Restoran, bar, otel, beach, casino, mağaza gibi yeni “mekân” açacak ya da oralarda etkinlik düzenleyecek işletmeciler ve onların PR şirketleri, işin kolayını buldu. Gazetelere reklam vermek yerine gazeteci davet edip, reklamdan daha etkili ve daha ucuz yolla tanıtım yapıyorlar.

Gazetecilerin davet edildiği yerler bazen yurt içinde ama çoğu zaman yurtdışında oluyor. Gazetecilerin ulaşım ve konaklama giderlerini, o firma ödüyor; gazetecilerin o açılış ya da etkinliğe ilişkin yazdıkları da genellikle olumlu ve tanıtıcı nitelik taşıyor.

Davetlerle “haber” yaptıranlar, restoran, otel gibi mekânların sahipleriyle sınırlı değil. Büyük şirketler, holdingler ve politikacılar da bu yöntemi “başarı” ile uyguluyor; kimi şirket yurtdışında “lansman” toplantıları düzenliyor; kimi de gazetecileri uzak ülkelerdeki maçlara, konserlere, fuarlara götürüp ağırlıyor.

Elbette bu açılış, toplantı ya da etkinliklerin bir bölümü gerçekten haber değeri taşıyor ve gazeteci davet edilmese de yazılması gerekiyor. Ama bazen bakıyoruz, asla yazı ve haber konusu olmayacak bir faaliyet, sırf gazeteci o geziye davet edildiği için yazılıyor ve yayınlanıyor. Hatta bazen birden fazla gazeteci davet edilince gazetenin birden fazla sayfasında yer işgal ettiği de oluyor bu tür haberlerin.

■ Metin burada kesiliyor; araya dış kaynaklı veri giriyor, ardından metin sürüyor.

(** How a write ends that does not tear the file. *)
Definition untorn (o : write_outcome) : Prop := forall n, o <> Stops n.
Lemma save_file_untorn o d st :
  untorn o ->
  save_ok o d st = wrote o /\ if wrote o then load_file (disk_after o d (Some st)) = Ok st else disk_after o d (Some st) = d.
Proof.
  intros Ho. unfold save_ok, disk_after. destruct o as [| |n|]; cbn [wrote].
  - by destruct (save_file_refused NoDirectory d st (or_introl eq_refl)) as [e ->].
  - by destruct (save_file_refused NoFile d st (or_intror eq_refl)) as [e ->].
  - by destruct (Ho n).
  - destruct (save_file_written d st) as (data & -> & Hl). by split.
Qed.
(** The file after a command that handed [SaveFile] a store granting what the
    ledger then says. *)
Lemma represents_after o d ledger ledger' st :
  untorn o -> represents d ledger -> (forall key, store_grant st key = granted ledger' key) ->
  (wrote o = false -> ledger' = ledger) -> represents (disk_after o d (Some st)) ledger'.
Proof.
  intros Ho Hd Hst Hkeep. destruct (save_file_untorn o d st Ho) as [_ Hw]. destruct (wrote o).
  - by exists st.
  - by rewrite Hw, Hkeep.
Qed.

(** What the gate does, by what it reads. *)
Lemma ensure_trust_viewed now files st repo_path cfg_path is_term answer res st' text :
  ensure_trust eval_symlinks abs_path parse_repo now files st repo_path cfg_path is_term answer = (res, st', text) ->
  match viewed files repo_path cfg_path with
  | Unreadable_ => is_ok res = false /\ st' = st
  | Unconfigured _ => is_ok res = true /\ st' = st
  | Configured data contents =>
      let key := key_of repo_path in
      if allows (store_grant st key) (sha_hex data) (shas_of contents) then is_ok res = true /\ st' = st
      else if is_term && match answer with Some a => affirmative a | None => false end
      then is_ok res = true /\
           forall k, store_grant st' k = decide_grant k (store_grant st k) (Approves key (sha_hex data) (shas_of contents))
      else is_ok res = false /\ forall k, store_grant st' k = store_grant st k
  end.
Proof.
  unfold ensure_trust, TrustFile.viewed.
  destruct (read_path files cfg_path) as [[data|]|]; [| by intros [= <- <- _] | by intros [= <- <- _]].
  destruct (is_empty data) eqn:Hd; [by intros [= <- <- _]|]. breflect.
  destruct (read_anchors files repo_path _) as [contents|] eqn:Hr; [|by intros [= <- <- _]].
  cbv zeta. rewrite <- (trusted_allows eval_symlinks abs_path).
  assert (Ht : (match st !! key_of repo_path with Some _ => true | None => false end) &&
               is_trusted (default empty_entry (st !! key_of repo_path)) (sha_hex data) (shas_of contents) =
               trusted st (key_of repo_path) (sha_hex data) (shas_of contents))
    by (unfold trusted; by destruct (st !! key_of repo_path)).
  rewrite Ht. destruct (trusted st _ _ _); [by intros [= <- <- _]|].
  pose proof (read_anchors_nonempty _ _ _ _ Hr) as Hne.
  destruct (note_current_total eval_symlinks abs_path now st repo_path data contents Hd Hne) as (st1 & ch & Hn). rewrite Hn.
  pose proof (fun k => note_current_grant eval_symlinks abs_path _ _ _ _ _ _ _ k Hn) as Hg.
  destruct is_term; cbn [negb andb]; [|by intros [= <- <- _]].
  destruct answer as [ans|]; [|by intros [= <- <- _]]. destruct (affirmative ans); [|by intros [= <- <- _]].
  destruct (approve_total eval_symlinks abs_path now st1 repo_path data contents Hd Hne) as [st2 Ha]. rewrite Ha.
  intros [= <- <- _]. split; [done|]. intros k. rewrite <- (Hg k). exact (approve_grant eval_symlinks abs_path _ _ _ _ _ _ _ k Ha).
Qed.
Abbreviation execute := (execute eval_symlinks abs_path parse_repo).
Abbreviation ledger_step := (ledger_step eval_symlinks abs_path parse_repo).
Abbreviation gate := (gate eval_symlinks abs_path parse_repo).
Abbreviation trust_command := (trust_command eval_symlinks abs_path parse_repo).
Abbreviation verify := (verify eval_symlinks abs_path parse_repo).

Lemma pass_ok {A} (r : result trust_err A) : pass r = if is_ok r then Passed else Refused.
Proof. by destruct r. Qed.
Lemma launch_refines o now files d ledger repo_path cfg_path is_term answer :
  untorn o -> represents d ledger ->
  let '(res, d') := gate o now files d repo_path cfg_path is_term answer in
  let '(ledger', r) := ledger_launch eval_symlinks abs_path parse_repo (wrote o) files ledger repo_path cfg_path is_term answer in
  pass res = r /\ represents d' ledger'.
Proof.
  intros Ho Hd. pose proof Hd as (st & Hl & Hg). unfold TrustFile.gate, ensure_trust_file. rewrite Hl.
  destruct (ensure_trust _ _ _ _ _ _ _ _ _ _) as [[res st'] text] eqn:He. apply ensure_trust_viewed in He.
  destruct (save_file_untorn o d st' Ho) as [Hs _]. rewrite Hs. clear Hs.
  assert (Hres : (if wrote o then (res, Some st')
                  else match res with Err e => (Err (JoinedErr e SaveStore), Some st') | Ok _ => (Err SaveStore, Some st') end)
               = (if wrote o then res else match res with Err e => Err (JoinedErr e SaveStore) | Ok _ => Err SaveStore end, Some st'))
    by (by destruct (wrote o), res).
  rewrite Hres. clear Hres. unfold ledger_launch.
  destruct (viewed files repo_path cfg_path) as [|ex|data contents].
  - destruct He as [Hr ->]. split; [|by apply (represents_after _ _ ledger)].
    rewrite pass_ok. by destruct (wrote o), res.
  - destruct He as [Hr ->]. split; [|by apply (represents_after _ _ ledger)].
    rewrite pass_ok. by destruct (wrote o), res.
  - cbv zeta in He. rewrite Hg in He. destruct (allows _ _ _).
    { destruct He as [Hr ->]. split; [|by apply (represents_after _ _ ledger)]. rewrite pass_ok. by destruct (wrote o), res. }
    destruct is_term; cbn [andb] in *.
    + destruct (match answer with Some a => _ | None => _ end); destruct He as [Hr Hst'].
      * destruct (wrote o) eqn:Hw; cbn [andb].
        -- split; [rewrite pass_ok, Hr; done|]. apply (represents_after _ _ ledger); [done..| |congruence].
           intros k. by rewrite Hst', Hg, granted_snoc.
        -- split; [by destruct res|]. unfold disk_after. destruct (save_file_untorn o d st' Ho) as [_ Hd'].
           rewrite Hw in Hd'. unfold disk_after in Hd'. by rewrite Hd'.
      * rewrite andb_false_r. split; [rewrite pass_ok; by destruct (wrote o), res|].
        apply (represents_after _ _ ledger); [done..| |done]. intros k. by rewrite Hst'.
    + destruct He as [Hr Hst']. split; [rewrite pass_ok; by destruct (wrote o), res|].
      apply (represents_after _ _ ledger); [done..| |done]. intros k. by rewrite Hst'.
Qed.
Lemma trust_refines o now files d ledger repo_dir status revoke_flag :
  untorn o -> represents d ledger ->
  let '(res, d') := trust_command o now files d repo_dir status revoke_flag in
  let '(ledger', r) := ledger_trust eval_symlinks abs_path parse_repo (wrote o) files ledger repo_dir status revoke_flag in
  match res with Ok out => Shown out | Err _ => Refused end = r /\ represents d' ledger'.
Proof.
  intros Ho Hd. pose proof Hd as (st & Hl & Hg). unfold TrustFile.trust_command, trust_action, ledger_trust, TrustFile.viewed.
  destruct (read_path files _) as [[data|]|]; [|done..]. destruct (is_empty data) eqn:Hne; [done|]. breflect. cbv zeta.
  destruct (read_anchors files repo_dir _) as [contents|] eqn:Hr; [|done]. rewrite Hl.
  destruct status.
  - unfold ledger_status. rewrite <- Hg, <- (trusted_allows eval_symlinks abs_path), store_grant_existing. unfold trusted, entry_grant. cbn [g_config].
    destruct (st !! key_of repo_dir) as [e|]; [|done]. cbn [default from_option id].
    destruct (is_empty (en_approved e)); [done|]. by destruct (is_trusted e _ _).
  - destruct revoke_flag.
    + set (st' := revoke _ _ _ _ _). destruct (save_file_untorn o d st' Ho) as [Hs Hw]. rewrite Hs.
      destruct (wrote o) eqn:Hwo; cbn [negb]; [|by rewrite Hw]. split; [done|].
      exists st'. split; [done|]. intros k. unfold st'. by rewrite (revoke_grant eval_symlinks abs_path), Hg, granted_snoc.
    + destruct (approve_total eval_symlinks abs_path now st repo_dir data contents Hne (read_anchors_nonempty _ _ _ _ Hr)) as [st' Ha].
      rewrite Ha. destruct (save_file_untorn o d st' Ho) as [Hs Hw]. rewrite Hs.
      destruct (wrote o) eqn:Hwo; cbn [negb]; [|by rewrite Hw]. split; [done|].
      exists st'. split; [done|]. intros k. by rewrite (approve_grant eval_symlinks abs_path _ _ _ _ _ _ _ k Ha), Hg, granted_snoc.
Qed.
Lemma job_refines files d ledger repo_path cfg_path :
  represents d ledger ->
  pass (verify files d repo_path cfg_path) = ledger_job eval_symlinks abs_path parse_repo files ledger repo_path cfg_path.
Proof.
  intros (st & Hl & Hg). unfold TrustFile.verify, verify_approved, ledger_job, TrustFile.viewed. rewrite Hl.
  destruct (read_path files _) as [[data|]|]; [|done..]. destruct (is_empty data); [done|].
  destruct (read_anchors files repo_path _) as [contents|]; [|done]. cbn [mbind result_bind].
  rewrite <- Hg, <- (trusted_allows eval_symlinks abs_path). unfold trusted.
  destruct (st !! key_of repo_path) as [e|]; [|done]. by destruct (is_trusted e _ _).
Qed.
Lemma step_refines w ev ledger :
  untorn (ev_write ev) -> represents (w_disk w) ledger ->
  let '(w', r) := execute w ev in
  let '(s', r') := ledger_step (w_files w, ledger) ev in
  r = r' /\ w_files w' = fst s' /\ represents (w_disk w') (snd s').
Proof.
  intros Ho Hd. destruct w as [files d]. unfold TrustFile.execute, TrustFile.ledger_step. cbn [w_files w_disk] in *.
  destruct (ev_command ev) as [files'|root cfg is_term answer|dir status rev|root cfg].
  - done.
  - pose proof (launch_refines _ (ev_time ev) files d ledger root cfg is_term answer Ho Hd) as Hl.
    destruct (gate _ _ _ _ _ _ _ _), (ledger_launch _ _ _ _ _ _ _ _ _ _). by destruct Hl.
  - pose proof (trust_refines _ (ev_time ev) files d ledger dir status rev Ho Hd) as Hl.
    destruct (trust_command _ _ _ _ _ _ _), (ledger_trust _ _ _ _ _ _ _ _ _). by destruct Hl.
  - cbn [w_files w_disk fst snd]. by rewrite job_refines with (ledger := ledger).
Qed.
Abbreviation run := (run eval_symlinks abs_path parse_repo).
Abbreviation ledger_run := (ledger_run eval_symlinks abs_path parse_repo).
Lemma run_refines evs w ledger :
  Forall (fun ev => untorn (ev_write ev)) evs -> represents (w_disk w) ledger ->
  let '(w', rs) := run w evs in
  let '(s', rs') := ledger_run (w_files w, ledger) evs in
  rs = rs' /\ w_files w' = fst s' /\ represents (w_disk w') (snd s').
Proof.
  intros Hall. revert w ledger. induction Hall as [|ev evs Hev _ IH]; intros w ledger Hd; [done|].
  cbn [TrustFile.run TrustFile.ledger_run]. pose proof (step_refines w ev ledger Hev Hd) as Hs.
  destruct (execute w ev) as [w1 r], (ledger_step (w_files w, ledger) ev) as [[files1 ledger1] r'].
  destruct Hs as (<- & Hf & Hr). cbn [fst snd] in *. subst files1. specialize (IH w1 ledger1 Hr).
  destruct (run w1 evs), (ledger_run (w_files w1, ledger1) evs). destruct IH as (<- & ? & ?). done.
Qed.
End refinement.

Daha önce defalarca yazdım. Bir kez daha tekrarlama gereği duyuyorum. Davet gazeteciliği, gazetecilik meslek etiği açısından problemli. Çünkü gazetecilik, gerçeği ama yalın gerçeği hiçbir çıkar ilişkisine dayanmadan aktarma mesleğidir. Araya herhangi bir çıkar ilişkisi girince aktarılan bilginin nesnelliğine gölge düşer; güvenilirlik, inandırıcılık zedelenir. “Haber değeri” dediğimiz evrensel kavram, bir geziye davet edilmek, ağırlanmak ile eşdeğer hale gelir. Gazeteci, tanıtım aracı konumuna indirgenir. Üstelik “davet gazeteciliği”, hem işgücü kaybına neden olur, hem de gazetelerin reklam servislerine ve reklam gelirlerine zarar verir.

Doğan Grubu Yazılı Medya İlkeleri’nde “davetle gidildiğinin yazıda yer alması zorunluluğu” bulunmasının nedeni, gazeteciye objektif davranması gerektiğinin hatırlatılması aslında. Bu ilkenin ikinci nedeni de okurun, o yazıyı “geziye davet edilmiş bir gazetecinin kaleme aldığını” bilerek okuması. Başka bir deyişle, okur, “Bu bir davet gazeteciliği ürünüdür” denilerek, haber veya yazıdaki tanıtım unsurlarına karşı uyarılmış oluyor.

Hürriyet’te bu ilkenin uygulanmasının, “davet gazeteciliği”nin sakıncalarını ortadan kaldırdığı söylenebilir mi? Hayır. Ama “davet gazeteciliği” sorununun Hürriyet ile sınırlı olmadığı da açık. Zaten bu yazıyı, “davet gazeteciliği”nin Türkiye medyasında giderek daha da ağırlık kazandığı gözlemlerime dayanarak yazdım. Bütün medya kuruluşları artık başkasını suçlama kolaycılığına sapmadan önlem almak zorunda. Görmezden gelinecek noktayı çoktan aştı.